[Stored records]
- Opening Delimiter -
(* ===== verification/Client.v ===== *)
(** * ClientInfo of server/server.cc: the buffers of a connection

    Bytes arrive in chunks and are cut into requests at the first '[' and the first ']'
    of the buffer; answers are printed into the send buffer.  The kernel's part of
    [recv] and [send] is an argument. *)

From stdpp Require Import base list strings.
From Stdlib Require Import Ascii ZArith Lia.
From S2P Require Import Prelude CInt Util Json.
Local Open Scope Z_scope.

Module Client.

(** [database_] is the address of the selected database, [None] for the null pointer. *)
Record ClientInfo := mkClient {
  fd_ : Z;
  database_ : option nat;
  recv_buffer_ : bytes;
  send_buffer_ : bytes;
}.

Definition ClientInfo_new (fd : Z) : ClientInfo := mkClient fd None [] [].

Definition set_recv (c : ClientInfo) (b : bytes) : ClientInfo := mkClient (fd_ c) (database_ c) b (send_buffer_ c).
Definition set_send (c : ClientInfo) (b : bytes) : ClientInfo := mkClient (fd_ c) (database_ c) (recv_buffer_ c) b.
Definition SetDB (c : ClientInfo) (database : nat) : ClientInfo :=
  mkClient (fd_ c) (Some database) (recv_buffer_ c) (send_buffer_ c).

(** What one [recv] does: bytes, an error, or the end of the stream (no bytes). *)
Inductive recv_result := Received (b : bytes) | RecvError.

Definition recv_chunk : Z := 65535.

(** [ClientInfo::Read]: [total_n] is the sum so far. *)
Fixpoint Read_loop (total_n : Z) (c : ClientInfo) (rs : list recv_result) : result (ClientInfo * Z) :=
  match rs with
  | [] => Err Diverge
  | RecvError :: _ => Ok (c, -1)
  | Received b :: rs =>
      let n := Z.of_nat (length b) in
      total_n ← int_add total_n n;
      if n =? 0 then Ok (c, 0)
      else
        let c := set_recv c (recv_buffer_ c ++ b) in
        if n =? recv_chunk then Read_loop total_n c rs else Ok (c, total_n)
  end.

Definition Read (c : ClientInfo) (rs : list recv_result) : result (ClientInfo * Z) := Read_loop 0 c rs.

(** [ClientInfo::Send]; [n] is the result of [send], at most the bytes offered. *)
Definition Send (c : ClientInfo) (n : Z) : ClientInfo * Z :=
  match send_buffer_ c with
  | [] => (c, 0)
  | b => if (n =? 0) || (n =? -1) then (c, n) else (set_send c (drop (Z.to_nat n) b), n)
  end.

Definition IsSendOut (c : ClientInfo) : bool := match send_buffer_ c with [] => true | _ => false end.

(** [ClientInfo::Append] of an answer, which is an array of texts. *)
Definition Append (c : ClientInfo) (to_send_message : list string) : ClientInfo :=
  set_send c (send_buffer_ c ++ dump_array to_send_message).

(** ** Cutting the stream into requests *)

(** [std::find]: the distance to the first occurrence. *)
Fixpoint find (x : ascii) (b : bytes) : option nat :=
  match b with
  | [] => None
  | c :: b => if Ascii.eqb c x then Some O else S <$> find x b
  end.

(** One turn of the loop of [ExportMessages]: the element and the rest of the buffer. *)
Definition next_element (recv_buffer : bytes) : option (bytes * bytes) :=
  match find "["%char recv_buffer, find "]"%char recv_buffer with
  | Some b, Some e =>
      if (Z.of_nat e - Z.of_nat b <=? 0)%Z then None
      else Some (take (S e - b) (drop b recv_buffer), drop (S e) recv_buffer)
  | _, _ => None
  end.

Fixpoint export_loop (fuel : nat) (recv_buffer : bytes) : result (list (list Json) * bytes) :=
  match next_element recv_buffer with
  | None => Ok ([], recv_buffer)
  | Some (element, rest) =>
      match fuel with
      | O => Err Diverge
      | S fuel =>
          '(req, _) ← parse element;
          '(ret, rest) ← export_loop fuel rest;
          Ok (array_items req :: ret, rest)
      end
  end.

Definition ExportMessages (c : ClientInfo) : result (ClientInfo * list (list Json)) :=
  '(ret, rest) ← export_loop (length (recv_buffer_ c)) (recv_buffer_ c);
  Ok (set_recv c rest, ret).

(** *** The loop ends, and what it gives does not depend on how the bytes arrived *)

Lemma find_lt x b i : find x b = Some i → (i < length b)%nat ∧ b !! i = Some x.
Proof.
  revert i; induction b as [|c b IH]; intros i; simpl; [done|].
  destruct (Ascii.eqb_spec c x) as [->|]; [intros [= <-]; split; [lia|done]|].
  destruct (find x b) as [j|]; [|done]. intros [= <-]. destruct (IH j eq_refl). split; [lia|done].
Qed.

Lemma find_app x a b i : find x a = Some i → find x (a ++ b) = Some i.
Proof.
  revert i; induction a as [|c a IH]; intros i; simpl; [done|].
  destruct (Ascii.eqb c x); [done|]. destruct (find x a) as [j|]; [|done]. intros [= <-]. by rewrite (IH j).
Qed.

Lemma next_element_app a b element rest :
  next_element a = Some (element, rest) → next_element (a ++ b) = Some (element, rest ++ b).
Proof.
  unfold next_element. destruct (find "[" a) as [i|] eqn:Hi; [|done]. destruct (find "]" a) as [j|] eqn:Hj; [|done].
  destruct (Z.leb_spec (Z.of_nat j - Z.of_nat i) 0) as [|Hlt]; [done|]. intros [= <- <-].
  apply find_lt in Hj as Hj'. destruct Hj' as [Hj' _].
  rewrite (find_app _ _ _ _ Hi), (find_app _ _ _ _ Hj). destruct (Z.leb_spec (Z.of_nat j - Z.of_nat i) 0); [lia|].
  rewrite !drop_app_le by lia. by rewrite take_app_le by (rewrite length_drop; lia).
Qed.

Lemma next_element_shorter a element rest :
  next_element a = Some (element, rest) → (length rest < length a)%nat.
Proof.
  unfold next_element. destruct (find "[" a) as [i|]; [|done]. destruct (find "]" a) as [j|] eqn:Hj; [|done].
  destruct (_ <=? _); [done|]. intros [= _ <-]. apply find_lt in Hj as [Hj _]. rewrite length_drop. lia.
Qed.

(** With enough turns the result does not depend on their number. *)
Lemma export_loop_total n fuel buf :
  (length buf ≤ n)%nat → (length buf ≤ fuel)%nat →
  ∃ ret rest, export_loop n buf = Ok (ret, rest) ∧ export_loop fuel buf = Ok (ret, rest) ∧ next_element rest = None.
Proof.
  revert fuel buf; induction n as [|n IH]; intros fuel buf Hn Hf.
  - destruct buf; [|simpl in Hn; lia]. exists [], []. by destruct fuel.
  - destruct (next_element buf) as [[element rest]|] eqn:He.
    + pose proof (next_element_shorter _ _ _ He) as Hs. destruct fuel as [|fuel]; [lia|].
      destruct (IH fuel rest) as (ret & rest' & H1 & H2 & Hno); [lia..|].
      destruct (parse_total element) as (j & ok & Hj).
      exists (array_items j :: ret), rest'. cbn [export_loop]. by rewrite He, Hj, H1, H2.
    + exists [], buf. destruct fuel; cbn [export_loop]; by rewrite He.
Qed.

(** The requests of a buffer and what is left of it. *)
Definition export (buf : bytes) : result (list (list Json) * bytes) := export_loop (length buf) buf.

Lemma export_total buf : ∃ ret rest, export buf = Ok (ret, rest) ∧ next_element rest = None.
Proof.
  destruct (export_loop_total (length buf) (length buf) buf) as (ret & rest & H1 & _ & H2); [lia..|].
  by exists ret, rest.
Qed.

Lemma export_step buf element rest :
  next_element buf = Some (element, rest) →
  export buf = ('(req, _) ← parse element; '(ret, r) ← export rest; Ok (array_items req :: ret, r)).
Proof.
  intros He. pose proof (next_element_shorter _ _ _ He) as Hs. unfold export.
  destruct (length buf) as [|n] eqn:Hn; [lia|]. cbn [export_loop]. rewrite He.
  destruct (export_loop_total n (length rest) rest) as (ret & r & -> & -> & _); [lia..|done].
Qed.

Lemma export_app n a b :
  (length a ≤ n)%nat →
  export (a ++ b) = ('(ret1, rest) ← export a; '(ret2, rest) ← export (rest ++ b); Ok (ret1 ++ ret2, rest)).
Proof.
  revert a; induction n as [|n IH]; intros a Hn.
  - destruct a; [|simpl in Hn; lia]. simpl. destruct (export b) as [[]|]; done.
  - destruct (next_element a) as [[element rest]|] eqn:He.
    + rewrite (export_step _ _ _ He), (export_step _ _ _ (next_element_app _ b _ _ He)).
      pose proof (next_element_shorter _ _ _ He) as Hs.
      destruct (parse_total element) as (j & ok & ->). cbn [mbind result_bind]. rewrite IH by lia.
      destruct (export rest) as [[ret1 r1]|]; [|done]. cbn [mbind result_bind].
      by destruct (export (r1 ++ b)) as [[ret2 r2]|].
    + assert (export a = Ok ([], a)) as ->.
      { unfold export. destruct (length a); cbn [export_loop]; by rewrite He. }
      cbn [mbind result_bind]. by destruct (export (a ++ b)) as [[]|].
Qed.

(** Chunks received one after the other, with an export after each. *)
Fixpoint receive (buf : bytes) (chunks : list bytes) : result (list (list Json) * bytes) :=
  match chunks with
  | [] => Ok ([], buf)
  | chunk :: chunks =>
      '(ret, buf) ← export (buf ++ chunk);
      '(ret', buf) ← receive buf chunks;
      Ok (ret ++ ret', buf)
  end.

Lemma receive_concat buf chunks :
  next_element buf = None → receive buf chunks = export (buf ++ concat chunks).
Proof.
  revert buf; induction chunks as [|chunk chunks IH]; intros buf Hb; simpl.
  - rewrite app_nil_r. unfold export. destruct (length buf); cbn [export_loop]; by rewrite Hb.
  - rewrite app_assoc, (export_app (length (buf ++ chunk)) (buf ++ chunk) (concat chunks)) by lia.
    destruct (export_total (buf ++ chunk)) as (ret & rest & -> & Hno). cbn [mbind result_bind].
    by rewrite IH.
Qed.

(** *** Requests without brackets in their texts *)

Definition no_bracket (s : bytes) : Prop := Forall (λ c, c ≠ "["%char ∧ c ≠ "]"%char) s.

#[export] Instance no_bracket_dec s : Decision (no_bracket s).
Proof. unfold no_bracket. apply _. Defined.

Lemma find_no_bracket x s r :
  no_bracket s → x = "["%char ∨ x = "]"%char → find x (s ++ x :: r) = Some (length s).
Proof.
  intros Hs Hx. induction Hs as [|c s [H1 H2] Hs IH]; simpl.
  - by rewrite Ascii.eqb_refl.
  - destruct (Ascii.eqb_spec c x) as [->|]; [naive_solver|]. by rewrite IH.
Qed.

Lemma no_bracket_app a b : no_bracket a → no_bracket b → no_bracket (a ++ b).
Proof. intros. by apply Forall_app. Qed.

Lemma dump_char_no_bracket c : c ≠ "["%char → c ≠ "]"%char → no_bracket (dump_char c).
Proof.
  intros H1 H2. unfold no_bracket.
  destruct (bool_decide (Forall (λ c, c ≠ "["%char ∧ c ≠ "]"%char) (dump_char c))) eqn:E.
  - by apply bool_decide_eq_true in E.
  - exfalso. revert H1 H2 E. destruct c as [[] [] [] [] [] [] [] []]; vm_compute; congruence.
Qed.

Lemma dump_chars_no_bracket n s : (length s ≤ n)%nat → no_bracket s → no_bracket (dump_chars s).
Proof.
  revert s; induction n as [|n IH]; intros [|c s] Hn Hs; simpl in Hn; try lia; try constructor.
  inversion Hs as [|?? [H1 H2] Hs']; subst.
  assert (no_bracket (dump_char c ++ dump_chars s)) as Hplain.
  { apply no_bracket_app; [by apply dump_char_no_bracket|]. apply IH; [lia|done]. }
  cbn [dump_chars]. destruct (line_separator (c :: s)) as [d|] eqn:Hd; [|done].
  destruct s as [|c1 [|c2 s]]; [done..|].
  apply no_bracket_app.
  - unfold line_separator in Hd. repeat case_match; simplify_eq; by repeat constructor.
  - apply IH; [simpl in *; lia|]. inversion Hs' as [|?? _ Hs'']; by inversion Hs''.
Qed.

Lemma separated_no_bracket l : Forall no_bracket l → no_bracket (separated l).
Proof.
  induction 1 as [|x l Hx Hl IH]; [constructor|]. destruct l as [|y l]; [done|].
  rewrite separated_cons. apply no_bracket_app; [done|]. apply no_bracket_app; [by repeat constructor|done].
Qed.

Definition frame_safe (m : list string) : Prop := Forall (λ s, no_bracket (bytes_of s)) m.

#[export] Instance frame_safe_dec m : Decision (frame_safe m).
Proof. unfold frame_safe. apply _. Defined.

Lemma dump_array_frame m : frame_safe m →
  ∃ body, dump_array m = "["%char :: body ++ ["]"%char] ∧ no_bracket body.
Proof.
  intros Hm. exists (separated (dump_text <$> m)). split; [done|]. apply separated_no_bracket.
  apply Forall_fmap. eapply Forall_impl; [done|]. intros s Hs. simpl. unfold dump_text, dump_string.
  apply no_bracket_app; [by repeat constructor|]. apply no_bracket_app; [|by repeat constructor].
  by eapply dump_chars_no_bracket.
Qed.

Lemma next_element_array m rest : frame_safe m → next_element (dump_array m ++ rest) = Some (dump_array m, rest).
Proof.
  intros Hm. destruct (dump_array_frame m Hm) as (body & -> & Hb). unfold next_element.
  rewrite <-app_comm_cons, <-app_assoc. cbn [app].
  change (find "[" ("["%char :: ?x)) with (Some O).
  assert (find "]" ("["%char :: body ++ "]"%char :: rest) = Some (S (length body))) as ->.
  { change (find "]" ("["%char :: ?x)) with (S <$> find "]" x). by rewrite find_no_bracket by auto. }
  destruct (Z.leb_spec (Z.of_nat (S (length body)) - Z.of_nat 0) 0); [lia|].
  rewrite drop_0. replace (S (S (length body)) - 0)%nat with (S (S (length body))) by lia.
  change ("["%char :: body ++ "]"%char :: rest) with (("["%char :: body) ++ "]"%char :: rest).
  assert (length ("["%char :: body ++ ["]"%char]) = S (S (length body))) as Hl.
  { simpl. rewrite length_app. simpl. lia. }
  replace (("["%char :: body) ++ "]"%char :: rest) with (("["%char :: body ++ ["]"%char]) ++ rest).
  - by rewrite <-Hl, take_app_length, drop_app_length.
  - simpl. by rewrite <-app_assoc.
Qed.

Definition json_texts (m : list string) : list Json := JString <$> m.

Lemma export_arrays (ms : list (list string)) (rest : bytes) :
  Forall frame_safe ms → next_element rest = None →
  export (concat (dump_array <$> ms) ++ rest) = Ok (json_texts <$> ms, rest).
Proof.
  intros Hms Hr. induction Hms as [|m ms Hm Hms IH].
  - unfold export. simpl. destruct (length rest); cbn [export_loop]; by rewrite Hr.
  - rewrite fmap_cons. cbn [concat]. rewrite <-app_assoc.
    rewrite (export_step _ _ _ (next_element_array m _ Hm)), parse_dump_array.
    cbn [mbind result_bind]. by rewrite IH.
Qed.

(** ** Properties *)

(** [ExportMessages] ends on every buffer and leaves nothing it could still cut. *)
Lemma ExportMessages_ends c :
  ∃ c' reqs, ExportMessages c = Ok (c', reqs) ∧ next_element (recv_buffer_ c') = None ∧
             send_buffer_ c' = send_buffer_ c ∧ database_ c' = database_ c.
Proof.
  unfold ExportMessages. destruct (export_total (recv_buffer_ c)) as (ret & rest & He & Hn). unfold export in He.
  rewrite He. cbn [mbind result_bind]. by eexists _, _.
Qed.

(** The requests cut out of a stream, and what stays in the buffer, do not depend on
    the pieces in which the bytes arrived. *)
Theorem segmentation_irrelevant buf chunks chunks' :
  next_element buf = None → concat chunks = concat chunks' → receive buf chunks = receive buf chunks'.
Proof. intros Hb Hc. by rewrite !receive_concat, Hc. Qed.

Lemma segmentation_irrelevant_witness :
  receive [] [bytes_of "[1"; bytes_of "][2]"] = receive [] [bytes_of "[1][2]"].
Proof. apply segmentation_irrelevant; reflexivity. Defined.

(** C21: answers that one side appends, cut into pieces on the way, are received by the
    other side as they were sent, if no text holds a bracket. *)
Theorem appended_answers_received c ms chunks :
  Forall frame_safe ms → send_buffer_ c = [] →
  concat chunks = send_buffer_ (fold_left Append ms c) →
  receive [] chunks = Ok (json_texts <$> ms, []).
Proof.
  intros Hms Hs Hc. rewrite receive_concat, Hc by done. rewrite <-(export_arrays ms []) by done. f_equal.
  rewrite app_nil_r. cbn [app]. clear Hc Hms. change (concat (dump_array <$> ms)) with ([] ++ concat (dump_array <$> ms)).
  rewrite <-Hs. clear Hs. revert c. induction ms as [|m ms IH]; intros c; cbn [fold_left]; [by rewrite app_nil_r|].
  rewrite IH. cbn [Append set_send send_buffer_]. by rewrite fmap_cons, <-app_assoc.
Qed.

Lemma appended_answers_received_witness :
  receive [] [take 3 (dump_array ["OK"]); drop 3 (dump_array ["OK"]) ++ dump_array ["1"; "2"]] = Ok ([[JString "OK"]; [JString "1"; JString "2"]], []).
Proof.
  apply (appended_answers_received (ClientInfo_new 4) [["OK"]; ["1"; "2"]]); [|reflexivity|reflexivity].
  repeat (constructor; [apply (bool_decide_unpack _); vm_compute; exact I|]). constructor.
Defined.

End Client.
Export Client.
- Closing Delimiter -
- Opening Delimiter -
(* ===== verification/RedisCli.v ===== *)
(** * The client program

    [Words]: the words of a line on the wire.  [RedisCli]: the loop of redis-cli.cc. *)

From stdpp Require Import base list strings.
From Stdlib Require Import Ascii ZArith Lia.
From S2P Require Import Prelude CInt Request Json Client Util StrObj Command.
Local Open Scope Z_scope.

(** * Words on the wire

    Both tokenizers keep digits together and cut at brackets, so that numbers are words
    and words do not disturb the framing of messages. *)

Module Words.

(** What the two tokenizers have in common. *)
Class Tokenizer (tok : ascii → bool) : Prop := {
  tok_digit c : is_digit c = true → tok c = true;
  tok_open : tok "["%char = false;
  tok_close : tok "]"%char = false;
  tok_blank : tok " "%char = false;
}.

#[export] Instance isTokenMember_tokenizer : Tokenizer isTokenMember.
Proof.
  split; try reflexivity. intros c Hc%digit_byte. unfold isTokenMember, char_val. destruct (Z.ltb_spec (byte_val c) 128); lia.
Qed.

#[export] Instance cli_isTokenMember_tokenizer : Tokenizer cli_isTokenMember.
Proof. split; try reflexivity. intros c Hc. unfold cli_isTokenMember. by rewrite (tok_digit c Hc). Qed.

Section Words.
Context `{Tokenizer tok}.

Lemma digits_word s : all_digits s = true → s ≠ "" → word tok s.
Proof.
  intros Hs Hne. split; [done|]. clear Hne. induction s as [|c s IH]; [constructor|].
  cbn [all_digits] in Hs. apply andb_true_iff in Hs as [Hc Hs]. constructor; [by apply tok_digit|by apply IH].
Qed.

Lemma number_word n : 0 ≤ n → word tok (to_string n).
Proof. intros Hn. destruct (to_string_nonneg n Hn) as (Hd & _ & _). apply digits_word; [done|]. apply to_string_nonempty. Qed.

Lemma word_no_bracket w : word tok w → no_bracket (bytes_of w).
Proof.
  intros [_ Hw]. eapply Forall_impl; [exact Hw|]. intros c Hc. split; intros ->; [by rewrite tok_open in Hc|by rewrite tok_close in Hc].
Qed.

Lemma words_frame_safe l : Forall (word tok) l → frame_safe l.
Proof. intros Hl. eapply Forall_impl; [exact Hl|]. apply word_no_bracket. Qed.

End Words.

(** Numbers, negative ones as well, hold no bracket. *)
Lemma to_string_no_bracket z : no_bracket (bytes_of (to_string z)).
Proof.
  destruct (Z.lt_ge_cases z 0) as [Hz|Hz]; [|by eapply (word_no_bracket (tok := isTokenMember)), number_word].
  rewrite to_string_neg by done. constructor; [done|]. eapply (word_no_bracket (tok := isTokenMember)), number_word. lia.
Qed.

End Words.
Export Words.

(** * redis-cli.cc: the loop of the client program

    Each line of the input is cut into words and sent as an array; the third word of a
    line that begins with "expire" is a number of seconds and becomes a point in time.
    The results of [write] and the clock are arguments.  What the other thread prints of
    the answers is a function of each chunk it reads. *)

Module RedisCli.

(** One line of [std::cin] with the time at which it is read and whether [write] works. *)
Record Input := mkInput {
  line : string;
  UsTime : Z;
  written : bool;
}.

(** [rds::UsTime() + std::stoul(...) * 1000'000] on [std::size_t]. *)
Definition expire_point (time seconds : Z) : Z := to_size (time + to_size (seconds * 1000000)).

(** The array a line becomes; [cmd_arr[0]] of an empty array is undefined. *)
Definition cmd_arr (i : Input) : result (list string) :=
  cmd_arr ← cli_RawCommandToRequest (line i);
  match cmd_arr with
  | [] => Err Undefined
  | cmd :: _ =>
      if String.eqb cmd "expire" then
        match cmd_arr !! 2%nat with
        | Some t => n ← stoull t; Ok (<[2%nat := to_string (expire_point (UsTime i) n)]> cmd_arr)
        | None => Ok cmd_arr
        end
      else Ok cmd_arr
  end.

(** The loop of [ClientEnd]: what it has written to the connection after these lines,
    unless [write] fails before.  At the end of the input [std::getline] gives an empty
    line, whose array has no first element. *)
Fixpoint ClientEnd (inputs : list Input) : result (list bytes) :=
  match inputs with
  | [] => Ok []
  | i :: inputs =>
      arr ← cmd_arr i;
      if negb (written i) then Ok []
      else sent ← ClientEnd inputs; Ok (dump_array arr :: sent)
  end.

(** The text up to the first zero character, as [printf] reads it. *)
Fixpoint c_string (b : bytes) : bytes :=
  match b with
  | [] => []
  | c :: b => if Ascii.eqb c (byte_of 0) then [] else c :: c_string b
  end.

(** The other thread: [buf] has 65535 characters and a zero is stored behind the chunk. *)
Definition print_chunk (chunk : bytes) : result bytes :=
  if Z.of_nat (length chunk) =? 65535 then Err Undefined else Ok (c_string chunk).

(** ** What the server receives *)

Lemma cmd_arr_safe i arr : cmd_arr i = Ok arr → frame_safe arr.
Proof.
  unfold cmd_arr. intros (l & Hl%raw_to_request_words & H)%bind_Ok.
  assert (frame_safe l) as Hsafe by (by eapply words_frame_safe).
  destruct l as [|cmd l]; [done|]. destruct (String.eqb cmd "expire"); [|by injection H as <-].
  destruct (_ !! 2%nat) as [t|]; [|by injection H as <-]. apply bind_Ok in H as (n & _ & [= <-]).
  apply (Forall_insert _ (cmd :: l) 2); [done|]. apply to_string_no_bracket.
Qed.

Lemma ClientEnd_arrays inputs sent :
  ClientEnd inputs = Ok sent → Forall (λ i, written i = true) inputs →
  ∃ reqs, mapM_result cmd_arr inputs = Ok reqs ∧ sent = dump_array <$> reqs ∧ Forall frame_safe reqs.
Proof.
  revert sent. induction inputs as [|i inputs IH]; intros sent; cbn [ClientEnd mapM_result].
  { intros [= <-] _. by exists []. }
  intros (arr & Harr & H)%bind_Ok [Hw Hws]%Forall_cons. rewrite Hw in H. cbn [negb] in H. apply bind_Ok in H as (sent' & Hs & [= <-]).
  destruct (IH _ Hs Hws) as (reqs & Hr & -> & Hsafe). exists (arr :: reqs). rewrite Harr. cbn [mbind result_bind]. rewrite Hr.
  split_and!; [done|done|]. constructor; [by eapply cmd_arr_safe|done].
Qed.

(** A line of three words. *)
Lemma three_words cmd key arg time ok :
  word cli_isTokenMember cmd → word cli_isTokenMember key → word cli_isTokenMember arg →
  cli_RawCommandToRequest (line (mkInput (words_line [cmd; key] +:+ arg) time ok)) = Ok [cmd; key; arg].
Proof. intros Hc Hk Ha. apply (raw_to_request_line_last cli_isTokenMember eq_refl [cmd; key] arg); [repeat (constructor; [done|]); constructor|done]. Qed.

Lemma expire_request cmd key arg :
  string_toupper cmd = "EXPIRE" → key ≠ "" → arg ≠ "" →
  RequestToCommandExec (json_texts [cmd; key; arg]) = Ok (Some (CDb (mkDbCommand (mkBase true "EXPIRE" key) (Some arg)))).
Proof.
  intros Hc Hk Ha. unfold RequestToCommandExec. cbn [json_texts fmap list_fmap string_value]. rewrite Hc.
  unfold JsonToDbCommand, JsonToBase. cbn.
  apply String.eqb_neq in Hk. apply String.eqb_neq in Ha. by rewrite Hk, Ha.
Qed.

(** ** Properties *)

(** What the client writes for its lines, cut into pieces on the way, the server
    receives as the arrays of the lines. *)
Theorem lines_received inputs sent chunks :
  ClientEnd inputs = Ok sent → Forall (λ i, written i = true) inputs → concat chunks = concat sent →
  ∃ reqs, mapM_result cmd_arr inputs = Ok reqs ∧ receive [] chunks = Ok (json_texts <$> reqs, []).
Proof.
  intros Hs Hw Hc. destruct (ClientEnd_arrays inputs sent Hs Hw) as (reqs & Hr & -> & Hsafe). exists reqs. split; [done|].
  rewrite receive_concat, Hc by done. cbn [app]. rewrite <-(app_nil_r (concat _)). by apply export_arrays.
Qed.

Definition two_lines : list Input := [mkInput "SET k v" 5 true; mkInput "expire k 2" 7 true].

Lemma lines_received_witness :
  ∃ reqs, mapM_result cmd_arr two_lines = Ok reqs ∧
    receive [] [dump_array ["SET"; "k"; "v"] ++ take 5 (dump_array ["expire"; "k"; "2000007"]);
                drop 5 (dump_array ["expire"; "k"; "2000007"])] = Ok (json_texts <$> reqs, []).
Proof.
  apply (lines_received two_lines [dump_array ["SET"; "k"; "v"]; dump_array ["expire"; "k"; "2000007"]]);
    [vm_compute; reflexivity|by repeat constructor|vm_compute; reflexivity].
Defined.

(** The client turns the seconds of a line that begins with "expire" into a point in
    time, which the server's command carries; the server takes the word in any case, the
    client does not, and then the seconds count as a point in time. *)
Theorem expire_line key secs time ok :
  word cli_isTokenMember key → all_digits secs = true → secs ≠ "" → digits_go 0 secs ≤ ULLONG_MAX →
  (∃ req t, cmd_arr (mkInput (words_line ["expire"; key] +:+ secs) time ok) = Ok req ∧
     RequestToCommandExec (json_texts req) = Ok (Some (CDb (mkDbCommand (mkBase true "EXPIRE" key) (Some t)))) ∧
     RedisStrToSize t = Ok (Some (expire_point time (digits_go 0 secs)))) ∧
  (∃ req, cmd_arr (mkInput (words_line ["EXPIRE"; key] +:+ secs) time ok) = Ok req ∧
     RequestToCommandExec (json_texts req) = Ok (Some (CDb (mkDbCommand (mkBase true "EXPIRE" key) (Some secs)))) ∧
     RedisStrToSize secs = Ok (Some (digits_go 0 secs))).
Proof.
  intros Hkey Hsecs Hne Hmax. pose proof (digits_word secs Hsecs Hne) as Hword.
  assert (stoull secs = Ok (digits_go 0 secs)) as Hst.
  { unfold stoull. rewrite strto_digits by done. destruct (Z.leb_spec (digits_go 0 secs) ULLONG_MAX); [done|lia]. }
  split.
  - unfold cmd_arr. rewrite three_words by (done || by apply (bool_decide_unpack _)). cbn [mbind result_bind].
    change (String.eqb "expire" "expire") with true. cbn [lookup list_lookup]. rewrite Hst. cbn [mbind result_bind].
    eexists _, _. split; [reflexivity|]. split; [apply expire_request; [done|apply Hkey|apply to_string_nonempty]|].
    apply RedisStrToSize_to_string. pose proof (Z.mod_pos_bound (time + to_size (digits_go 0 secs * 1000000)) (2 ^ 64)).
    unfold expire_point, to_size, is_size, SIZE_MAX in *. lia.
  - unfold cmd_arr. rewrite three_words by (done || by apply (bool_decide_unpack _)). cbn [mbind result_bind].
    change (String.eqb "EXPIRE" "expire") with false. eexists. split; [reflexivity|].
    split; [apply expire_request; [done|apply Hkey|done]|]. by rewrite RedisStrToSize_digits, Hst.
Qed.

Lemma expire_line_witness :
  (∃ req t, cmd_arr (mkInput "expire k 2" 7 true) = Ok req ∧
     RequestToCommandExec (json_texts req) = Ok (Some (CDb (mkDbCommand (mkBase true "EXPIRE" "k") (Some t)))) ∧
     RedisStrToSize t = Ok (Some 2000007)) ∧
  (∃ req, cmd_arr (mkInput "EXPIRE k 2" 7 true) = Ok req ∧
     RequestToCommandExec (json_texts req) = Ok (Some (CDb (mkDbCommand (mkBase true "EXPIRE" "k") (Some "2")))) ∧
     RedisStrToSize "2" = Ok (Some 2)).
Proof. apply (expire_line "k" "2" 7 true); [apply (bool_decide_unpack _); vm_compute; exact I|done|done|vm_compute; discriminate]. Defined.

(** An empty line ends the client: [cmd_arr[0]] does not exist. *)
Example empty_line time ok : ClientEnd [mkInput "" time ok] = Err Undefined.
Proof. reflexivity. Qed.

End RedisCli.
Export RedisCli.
- Closing Delimiter -
> [THE PROBLEM] Filter the lines above, keeping and copying those that contain "body".

> [OUTPUT]
  ∃ body, dump_array m = "["%char :: body ++ ["]"%char] ∧ no_bracket body.
  intros Hm. destruct (dump_array_frame m Hm) as (body & -> & Hb). unfold next_element.
  assert (find "]" ("["%char :: body ++ "]"%char :: rest) = Some (S (length body))) as ->.
  destruct (Z.leb_spec (Z.of_nat (S (length body)) - Z.of_nat 0) 0); [lia|].
  rewrite drop_0. replace (S (S (length body)) - 0)%nat with (S (S (length body))) by lia.
  change ("["%char :: body ++ "]"%char :: rest) with (("["%char :: body) ++ "]"%char :: rest).
  assert (length ("["%char :: body ++ ["]"%char]) = S (S (length body))) as Hl.
  replace (("["%char :: body) ++ "]"%char :: rest) with (("["%char :: body ++ ["]"%char]) ++ rest).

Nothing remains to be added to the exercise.